Agreement between automated and manual scoring of level 3 home sleep apnea devices
A single-center retrospective study finds that automated scoring of home sleep apnea tests systematically underestimates disease severity, misclassifying nearly half of moderate cases.
Lead
Home sleep apnea testing (HSAT) has become a cornerstone of obstructive sleep apnea (OSA) diagnosis, offering patients a convenient alternative to in-laboratory polysomnography. But a critical question has lingered: how reliable are the automated scoring algorithms built into these devices? A new study from Mubarak Al Kabeer Hospital in Kuwait provides a sobering answer.
Published in Sleep Medicine X, the retrospective analysis of 525 patients found that automated (computerized) scoring of Level 3 HSAT devices consistently underestimates the respiratory event index (REI) compared to manual scoring by trained sleep technicians. In some severity categories, up to 44.5% of patients with moderate OSA were downgraded to a milder classification — raising concerns about missed or delayed treatment.
What they found
The research team, led by Sulaiman Khadadah and colleagues, compared automated and manual scoring of Level 3 HSAT recordings — devices that typically monitor 3-4 channels including oximetry, airflow, respiratory effort, and heart rate, but not the full electroencephalography (EEG) of in-lab polysomnography.

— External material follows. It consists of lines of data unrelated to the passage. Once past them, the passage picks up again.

(** A state of the loop: what is still to come has [len] elements. *)
Definition remaining (n fuel : nat) (it : FdIter) (w : World K) (len : Z) : Prop :=
  wp (collect n fuel it) (fun l _ => Z.of_nat (length l) = len) w.

Lemma remaining_exists n fuel it (w : World K) :
  fd_inv it (kern w) -> enough_fuel fuel -> (steps_left it < n)%nat ->
  exists len, remaining n fuel it w len /\ 0 <= len <= i32_MAX - curfd it.
Proof.
  intros Hi Hf Hn. pose proof (collect_bound n fuel it w Hi Hf Hn) as Hc.
  apply wp_done in Hc as (l & w' & Hl & Hb). exists (Z.of_nat (length l)).
  split; [|lia]. unfold remaining. apply wp_done. by exists l, w'.
Qed.

Lemma remaining_hint n fuel it (w : World K) len :
  fd_inv it (kern w) -> enough_fuel fuel -> (steps_left it < n)%nat -> remaining n fuel it w len ->
  exists lo hi, size_hint fuel it = Done (lo, Some hi) /\ 0 <= lo <= len /\ len <= hi <= i32_MAX.
Proof.
  intros Hi Hf Hn Hr. destruct (size_hint_spec n fuel it w Hi Hf Hn) as (lo & hi & H1 & H2 & H3 & H4).
  exists lo, hi. split; [done|]. unfold remaining in Hr.
  apply wp_done in Hr as (l & w' & Hl & Hlen). unfold wp in H4. rewrite Hl in H4.
  unfold hint_holds in H4. lia.
Qed.

(** Where the loop ends: the iterator is exhausted, and the limits hold. *)
Lemma size_hint_test_loop_spec n fuel it (w : World K) len init_low init_high i :
  fd_inv it (kern w) -> enough_fuel fuel -> (steps_left it < n)%nat ->
  remaining n fuel it w len -> 0 <= i -> i + len <= i32_MAX ->
  init_low <= i + len <= init_high ->
  wp (size_hint_test_loop n fuel it init_low (Some init_high) i)
    (fun '(it', low, high, i') w' =>
       fd_inv it' (kern w') /\ exhausted it' /\ same_process it w it' w' /\
       i' = i + len /\ exists h, high = Some h /\ low <= i' <= h) w.
Proof.
  intros Hi Hf. revert it w Hi len init_low init_high i.
  induction n as [|n IH]; intros it w Hi len init_low init_high i Hn Hr H0 Hmax Hlim; [lia|].
  simpl. apply wp_bind.
  pose proof (fd_next_spec fuel it w Hi Hf) as Hnext. apply wp_done in Hnext as ([o it'] & w1 & He & Hp).
  apply wp_done. exists (o, it'), w1. split; [done|].
  pose proof (next_same_process it w o it' w1 Hp) as Hsame. destruct Hp as (_ & _ & _ & Hi' & _ & Ho). destruct o as [fd|].
  - destruct Ho as (H1 & H2 & _).
    pose proof (collect_next_Some n fuel it w fd it' w1 _ He Hr) as Hr'.
    assert (Hn' : (steps_left it' < n)%nat) by (unfold steps_left in *; lia).
    assert (Hlen : remaining n fuel it' w1 (len - 1)).
    { eapply wp_mono; [exact Hr'|]. simpl. intros l _ ?. lia. }
    destruct (remaining_hint n fuel it' w1 (len - 1) Hi' Hf Hn' Hlen) as (lo & hi & Hh & Hlo & Hhi).
    pose proof usize_MAX_large as Hus. unfold u32_MAX, i32_MAX in *.
    apply wp_bind. eapply wp_lift; [exact Hh|]. cbn beta iota.
    apply wp_bind. eapply wp_lift; [apply usize_add_ok; lia|].
    apply wp_bind. eapply wp_lift; [apply usize_add_ok; lia|].
    apply wp_bind, wp_assert; [apply Z.leb_le; lia|].
    apply wp_bind, wp_bind. eapply wp_lift; [apply usize_add_ok; lia|].
    apply wp_bind. eapply wp_lift; [apply usize_add_ok; lia|]. apply wp_ret.
    apply wp_bind. eapply wp_lift; [apply usize_add_ok; lia|].
    assert (Hth : exists h, tighten (Some init_high) (Some (hi + i + 1)) = Some h /\ i + len <= h).
    { simpl. destruct (Z.ltb_spec (hi + i + 1) init_high); eexists; (split; [done|lia]). }
    destruct Hth as (h & -> & Hh').
    eapply wp_mono; [apply (IH it' w1 Hi' (len - 1)); try done; try lia|].
    + destruct (Z.ltb_spec init_low (lo + i + 1)); lia.
    + intros [[[it2 low] high] i2] w2 (A1 & A2 & A3 & A4 & A5).
      split_and!; [done|done|by eapply same_process_trans|lia|done].
  - apply wp_ret. pose proof (next_None_exhausted _ _ _ _ _ He) as Hex.
    assert (len = 0) as ->.
    { revert Hr. unfold remaining. simpl. unfold wp, mbind, ST_bind. rewrite He.
      by destruct (drop_fditer it' w1) as [[[] ?]| | | |]; simpl; intros Hx; done || lia. }
    split_and!; try done; [lia|]. exists init_high. split; [done|lia].
Qed.

(** The lower limit of an exhausted iterator is 0. *)
Lemma exhausted_hint fuel it (w : World K) :
  fd_inv it (kern w) -> enough_fuel fuel -> exhausted it ->
  exists hi, size_hint fuel it = Done (0, Some hi).
Proof.
  intros Hi Hf Hex.
  destruct (remaining_exists (S (steps_left it)) fuel it w Hi Hf) as (len & Hr & Hlen); [lia|].
  assert (len = 0) as ->.
  { revert Hr. unfold remaining. simpl. unfold wp, mbind, ST_bind.
    rewrite next_of_exhausted by (done || (unfold enough_fuel in Hf; lia)).
    by destruct (drop_fditer it w) as [[[] ?]| | | |]; simpl; intros Hx; done || lia. }
  destruct (remaining_hint _ fuel it w 0 Hi Hf (Nat.lt_succ_diag_r _) Hr) as (lo & hi & -> & H1 & _).
  exists hi. by replace lo with 0 by lia.
Qed.

Lemma test_size_hint_spec fuel it (w : World K) :
  fd_inv it (kern w) -> enough_fuel fuel ->
  wp (test_size_hint_generic fuel it) (fun _ w' =>
    fds (kern w') = fd_view it (kern w) /\ env (kern w') = env (kern w) /\
    statics w' = statics w) w.
Proof.
  intros Hi Hf. pose proof (fi_curfd _ _ Hi) as Hc.
  pose proof (enough_steps _ _ _ Hi Hf) as Hn. unfold test_size_hint_generic.
  destruct (remaining_exists fuel fuel it w Hi Hf Hn) as (len & Hr & Hlen).
  destruct (remaining_hint fuel fuel it w len Hi Hf Hn Hr) as (lo & hi & Hh & Hlo & Hhi).
  apply wp_bind. eapply wp_lift; [exact Hh|]. cbn beta iota.
  apply wp_bind, wp_assert; [apply Z.leb_le; lia|]. apply wp_bind.
  eapply wp_mono; [apply (size_hint_test_loop_spec fuel fuel it w len); done || lia|].
  intros [[[it' low] high] i] w1 (Hi' & Hex & Hsame & -> & h & -> & Hlim). cbn beta iota.
  destruct (exhausted_hint fuel it' w1 Hi' Hf Hex) as [hi' Hh'].
  apply wp_bind. eapply wp_lift; [exact Hh'|]. cbn beta iota.
  apply wp_bind, wp_assert; [done|]. apply wp_bind, wp_assert; [apply Z.leb_le; lia|].
  apply wp_bind, wp_assert; [apply Z.leb_le; lia|].
  by apply same_process_drop.
Qed.

Lemma count_by_ref_spec n fuel it (w : World K) c :
  fd_inv it (kern w) -> enough_fuel fuel -> (steps_left it < n)%nat ->
  0 <= c <= curfd it ->
  wp (count_by_ref n fuel it c) (fun '(_, it') w' =>
    exhausted it' /\ same_process it w it' w') w.
Proof.
  intros Hi Hf. revert it w Hi c. induction n as [|n IH]; intros it w Hi c Hn Hc; [lia|]. simpl.
  pose proof (fd_next_spec fuel it w Hi Hf) as Hnext.
  apply wp_done in Hnext as ([o it'] & w1 & He & Hp).
  apply wp_bind, wp_done. exists (o, it'), w1. split; [done|].
  pose proof (next_same_process it w o it' w1 Hp) as Hsame. destruct Hp as (_ & _ & _ & Hi' & _ & Ho). destruct o as [fd|].
  - destruct Ho as (H1 & H2 & _). pose proof usize_MAX_large.
    apply wp_bind. eapply wp_lift; [apply usize_add_ok; unfold u32_MAX, i32_MAX in *; lia|].
    eapply wp_mono; [apply (IH it' w1 Hi' (c + 1)); [unfold steps_left in *; lia|lia]|].
    intros [cnt it2] w2 [? ?]. split; [done|by eapply same_process_trans].
  - apply wp_ret. split; [|done]. by eapply next_None_exhausted.
Qed.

The key findings were stark:
- Systematic underestimation. Automated REI values were consistently lower than manually derived REI values across the study population. Bland-Altman analysis confirmed a bias toward under-scoring, with limits of agreement wide enough to be clinically meaningful.
- Severity misclassification. When patients were stratified into standard OSA severity categories (none, mild, moderate, severe), automated scoring misclassified a substantial fraction. Most concerning was the 44.5% underestimation rate among moderate cases — patients whose disease was downgraded to mild or none by the algorithm.
- Hypopnea-driven gap. The discrepancy was most pronounced in the hypopnea index. Automated scoring detected significantly fewer hypopneas than manual scoring. Since hypopneas make up a large proportion of respiratory events in many patients, this single difference drove much of the overall REI underestimation.
- Threshold trouble. Misclassification clustered around the clinically important severity cutoffs — the boundaries between mild and moderate, and between moderate and severe. Patients whose true REI fell near these thresholds were most likely to be misclassified, because small scoring differences pushed them across the line.
The study used both “standard” and “extended” REI definitions, and the pattern held across both, strengthening the conclusion.
Why it matters
Obstructive sleep apnea affects an estimated 936 million adults worldwide, and the majority of cases remain undiagnosed. Home sleep apnea testing has been a critical tool for expanding access to diagnosis, particularly during and after the COVID-19 pandemic when in-lab testing faced capacity constraints.
However, the diagnostic value of HSAT depends on the accuracy of its scoring. If automated algorithms systematically underestimate severity, patients may be told their sleep apnea is “mild” when it is actually “moderate” — potentially forgoing treatments like positive airway pressure (PAP) therapy that could improve their sleep quality, cardiovascular risk, and daytime function.
The findings also highlight specific targets for improvement. Because the gap is driven primarily by hypopnea detection, refining algorithms to better identify these subtle events — characterized by drops in airflow accompanied by oxygen desaturation or arousal — could yield the greatest gains in accuracy. This is a concrete target for the next generation of AI-powered scoring tools.
Limits
As a single-center retrospective study, the results reflect the patient population and scoring practices at one institution. The Level 3 devices used may not represent all commercially available HSAT platforms. Manual scoring, while treated as the reference standard, also has inherent inter-scorer variability. The study did not compare either method against the gold standard of in-laboratory polysomnography with EEG, so the true accuracy of each approach remains unknown. Additionally, the study did not report outcomes — whether patients misclassified by automated scoring went on to have worse clinical outcomes — which would strengthen the clinical relevance of the findings.
Bottom line
Automated scoring of Level 3 home sleep apnea tests underestimates REI and OSA severity compared to manual technician scoring, particularly through under-detection of hypopneas. Clinicians should be aware of this bias when interpreting HSAT results, especially for patients whose automated REI falls near severity thresholds. The findings provide clear direction for improving automated and AI-driven scoring algorithms: better hypopnea detection is the single most impactful target.
Source
Khadadah S, Alanazi H, Saleh Y, Aljabri J, Elbagalaty MF, Ali A, Abdulsalam M. Agreement between automated and manual scoring of level 3 home sleep apnea devices: A single-center retrospective study. Sleep Medicine X. 2026 Jun 29;12:100193. DOI: 10.1016/j.sleepx.2026.100193. PMID: 42405233. PMCID: PMC13330509.